Part 9: For
I knew there and then that I would never again be the same Sarvenaz
April 1, 2002
The next day I woke up to the sound of the azaan from the little Gholhak
mosque around the corner and had to run to the bathroom to throw up.
The night before, I had drunk, once again, too much. My head was throbbing to the
stubborn rhythm of a pain that seemed to be a divine punishment inflicted to the
tune of the azaan. My hands shook and my throat was dry. I was so dehydrated
that when I went to throw up the second and third time that morning nothing but mucous
came out of my mouth. The dry heaving of my stomach made me shake each time I put
my head in the toilet to try to purge my body of the poison that had come to nest
in it. I looked in the mirror of the bathroom and saw an old woman... no worse: I
saw a wrinkled, tired, not so old woman. I opened the cabinet and took two swigs
of the Pepto Bismal that I had brought from the States just for such an occasion.
I looked in the mirror again. The sound of the azaan and my tired, oh so tired
face, made tears roll down my face. I popped two Advils and went to bed and surrendered
to the slowing cadence of my headache and fell asleep.
In my dream I was a woman in a desert. Naked, crawling on the fine dust, with cracked
lips and sun burnt skin. I was thirsty and lost and too tired to walk. Everywhere
I looked, all around, there was only the finest, the most golden, sand. The piercing
rays of mid-day sun made my eyes squint and tear. After a while, I finally saw what
seemed to be a well and made my way to it feeling the burning grains of sand roll
under my flesh. Once there I looked down and saw a shallow well that was all dried
up. I started to cry out loud. Then, from the well, a deep voice called out.
"Sarvenaz you have forsaken me and now you have no water to live by."
I bent over the well to see who was the owner of this voice. Again the voice boomed
from inside the well.
"You have been a sinner, and a philanderer, and a teller of lies, a seducer
of the young, a manipulator of men. You deserve to die of thirst ... Burn from the
I answered in tears. "Oh, please give me some water..."
"Repent!" said the voice. "Tobeh kon, or you will die the most
terrible death. If you think the heat of this desert is bad wait till you see the
eternal flames of Hell."
"I will repent ayy khodaa, goh khordam khodaa joonam" (Oh sweet
God! I fucked up!) I wept, pleading to God in desperation.
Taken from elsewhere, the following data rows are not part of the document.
(** core.c: task_sleep.  Adding a node that is already in the sleep queue
    breaks the list. *)
Definition task_sleep (cpu : Z) (interruptible : bool) (s : sys) : outcome (option Z * sys) :=
  p ← deref (cpus s !! cpu);
  match current p with
  | None => Ok (None, s)
  | Some t =>
      r ← deref (tasks s !! t);
      let s := set_task s t (set_state r (if interruptible then TASK_INTERRUPTIBLE else TASK_UNINTERRUPTIBLE)) in
      if decide (t ∈ sleep_queue s) then Fault
      else
        let s := set_sleep s (sleep_queue s ++ [t]) in
        Ok (Some t, set_cpu s cpu (set_need_sched p))
  end.

(** core.c: task_wakeup, on CPU [cpu] *)
Definition task_wakeup (cpu t : Z) (s : sys) : outcome sys :=
  r ← deref (tasks s !! t);
  if bool_decide (state r <> TASK_INTERRUPTIBLE) && bool_decide (state r <> TASK_UNINTERRUPTIBLE) then Ok s
  else
    let s := set_sleep s (filter (fun x => x <> t) (sleep_queue s)) in
    rr_enqueue cpu t (set_task s t (set_state r TASK_RUNNING)).

(** core.c: task_clock_event_handle *)
Definition task_clock_event_handle (cpu : Z) (s : sys) : outcome sys :=
  p ← deref (cpus s !! cpu);
  Ok (set_cpu s cpu (set_need_sched p)).

(** core.c: task_add_current_tick *)
Definition task_add_current_tick (cpu tick : Z) (s : sys) : outcome sys :=
  p ← deref (cpus s !! cpu);
  match current p with
  | None => Ok s
  | Some t => rr_update_tick cpu t tick s
  end.

(** core.c: task_migration_init, with the heap block given *)
Definition task_migration_init (max_cpu : Z) (s : sys) : sys :=
  for_pure (Z.to_nat max_cpu) 0 (fun i s => set_info s i MIG_FREE) s.

(** ** Invariant *)

(** Task [t] is in the run queue or the migration list of CPU [c]. *)
Definition on_cpu (s : sys) (c t : Z) : Prop :=
  exists p, cpus s !! c = Some p /\ (t ∈ run_queue p \/ t ∈ migration p).

(** The run queues and migration lists hold distinct tasks that exist, no task
    is on two CPUs, no idle task is queued.  The counter of CPU [c] is
    [extra c] above the length of its queue: [task_init] creates the idle
    thread with [task_create_kernel_thread], which counts it, before [rr_init]
    empties the queue, and nothing takes it back, so a CPU starts with
    [extra c = 1] ([boot_counts_idle] below). *)
Record sched_wf (extra : Z -> Z) (s : sys) : Prop := {
  sw_nodup : forall c p, cpus s !! c = Some p -> NoDup (run_queue p ++ migration p);
  sw_count : forall c p, cpus s !! c = Some p -> nr_running p = Z.of_nat (length (run_queue p)) + extra c;
  sw_extra : forall c, 0 <= extra c <= 1;
  sw_one : forall c c' t, on_cpu s c t -> on_cpu s c' t -> c = c';
  sw_task : forall c t, on_cpu s c t -> is_Some (tasks s !! t);
  sw_idle : forall c p c', cpus s !! c = Some p -> ~ on_cpu s c' (idle p);
  sw_size : Z.of_nat (size (tasks s)) < 2 ^ 31
}.
Arguments sw_nodup {extra} s _ _ _ _.
Arguments sw_count {extra} s _ _ _ _.
Arguments sw_extra {extra} s _ _.
Arguments sw_one {extra} s _ _ _ _ _ _.
Arguments sw_task {extra} s _ _ _ _.
Arguments sw_idle {extra} s _ _ _ _ _ _.
Arguments sw_size {extra} s _.

(** The counters are the lengths of the queues. *)
Definition exact (c : Z) : Z := 0.

Lemma linked_false t s : linked t s = false <-> forall c, ~ on_cpu s c t.
Proof.
  unfold linked. rewrite bool_decide_eq_false. split.
  - intros Hn c (p & E & Hp). apply Hn. exists c, p. done.
  - intros Hn (c & p & E & Hp). apply (Hn c). by exists p.
Qed.

Lemma linked_true t s c : on_cpu s c t -> linked t s = true.
Proof. intros (p & E & Hp). apply bool_decide_eq_true. exists c, p. done. Qed.

(** A list of distinct existing tasks is not longer than the task table. *)
Lemma tasks_bound (tk : gmap Z task_struct) (l : list Z) :
  NoDup l -> (forall t, t ∈ l -> is_Some (tk !! t)) -> (length l <= size tk)%nat.
Proof.
  intros Hn He. rewrite <- (size_list_to_set (C := gset Z) l Hn), <- (size_dom (D := gset Z) tk).
  apply subseteq_size. intros t Ht. apply elem_of_list_to_set in Ht. apply elem_of_dom. by apply He.
Qed.

(** The invariant as a check. *)
Definition queued (p : per_cpu) : list Z := run_queue p ++ migration p.

Definition sched_wfb (extra : Z -> Z) (s : sys) : bool :=
  bool_decide (map_Forall (fun c p => NoDup (queued p) /\ nr_running p = Z.of_nat (length (run_queue p)) + extra c /\
                                      Forall (fun t => is_Some (tasks s !! t)) (queued p)) (cpus s)) &&
  bool_decide (map_Forall (fun c p => map_Forall (fun c' q => idle p ∉ queued q /\
                                      (c = c' \/ Forall (fun t => t ∉ queued q) (queued p))) (cpus s)) (cpus s)) &&
  (Z.of_nat (size (tasks s)) <? 2 ^ 31).

Lemma sched_wfb_ok extra s : (forall c, 0 <= extra c <= 1) -> sched_wfb extra s = true -> sched_wf extra s.
Proof.
  intros He. unfold sched_wfb. rewrite !andb_true_iff, !bool_decide_eq_true. intros [[H1 H2] H3].
  assert (forall c t, on_cpu s c t <-> exists p, cpus s !! c = Some p /\ t ∈ queued p) as Hon.
  { intros c t. unfold on_cpu, queued. by setoid_rewrite elem_of_app. }
  split.
  - intros c p E. by destruct (H1 c p E).
  - intros c p E. by destruct (H1 c p E) as (_ & ? & _).
  - done.
  - intros c c' t (p & E & Hp)%Hon (p' & E' & Hp')%Hon.
    destruct (H2 c p E c' p' E') as [_ [?|Hf]]; [done|]. rewrite Forall_forall in Hf. by destruct (Hf t Hp).
  - intros c t (p & E & Hp)%Hon. destruct (H1 c p E) as (_ & _ & Hf). rewrite Forall_forall in Hf. by apply Hf.
  - intros c p c' E (q & Eq & Hq)%Hon. by destruct (H2 c p E c' q Eq) as [? _].
  - by apply Z.ltb_lt.
Qed.

Lemma dom_insert_same {A} (m : gmap Z A) k a : is_Some (m !! k) -> dom (<[k := a]> m) = dom m.
Proof. intros H%elem_of_dom. rewrite dom_insert_L. set_solver. Qed.

Lemma u64_small x : 0 <= x < 2 ^ 64 -> u64 x = x.
Proof. intros. by apply wrap_small. Qed.

Section counted.
Context {extra : Z -> Z}.

Lemma queue_bound s c p : sched_wf extra s -> cpus s !! c = Some p ->
  0 <= extra c <= 1 /\ Z.of_nat (length (run_queue p)) < 2 ^ 31 /\ nr_running p = Z.of_nat (length (run_queue p)) + extra c.
Proof.
  intros Hw E. split; [by apply (sw_extra s Hw)|]. split; [|exact (sw_count s Hw c p E)].
  pose proof (sw_nodup s Hw c p E) as Hn. apply NoDup_app in Hn as [Hn _].
  pose proof (tasks_bound (tasks s) (run_queue p) Hn) as Hb.
  assert (forall t, t ∈ run_queue p -> is_Some (tasks s !! t)) as He.
  { intros t Ht. apply (sw_task s Hw c). exists p. auto. }
  specialize (Hb He). pose proof (sw_size s Hw) as Hs. lia.
Qed.

(** A task outside every queue that may be put on one. *)
Definition free_task (s : sys) (t : Z) : Prop :=
  (forall c, ~ on_cpu s c t) /\ is_Some (tasks s !! t) /\
  forall c p, cpus s !! c = Some p -> idle p <> t.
At that moment the empty well filled up with the clearest water that rose to meet
my cracked lips. The simple pure wetness of that water felt more divine than all
the kisses of a lifetime put together. Such was the beauty of the simple necessities
of life. Not the perversions and decadence of the shallow and the perpetually bored,
the hard to arouse -- but the simple touch of water on the cracked dry lips of a
I felt the tears on my cheeks and woke up. My headache was gone and my stomach felt
better. I went once again to the sink and washed my face and drank some water. Tehran
water is legendary for its good taste. I drank and let the simple purity of the liquid
replenish my dehydrated body. I went downstairs and had breakfast with my father
who was at the table.
"You look tired Sarvenaz, too many mehmoonis (parties)?"
"Yes Tehran is more socially happening than New York!"
"I don't understand you Sarvenaz you are so bright, and have so much depth but
all you seem to want to do is to have fun. You cannot have all play you know?"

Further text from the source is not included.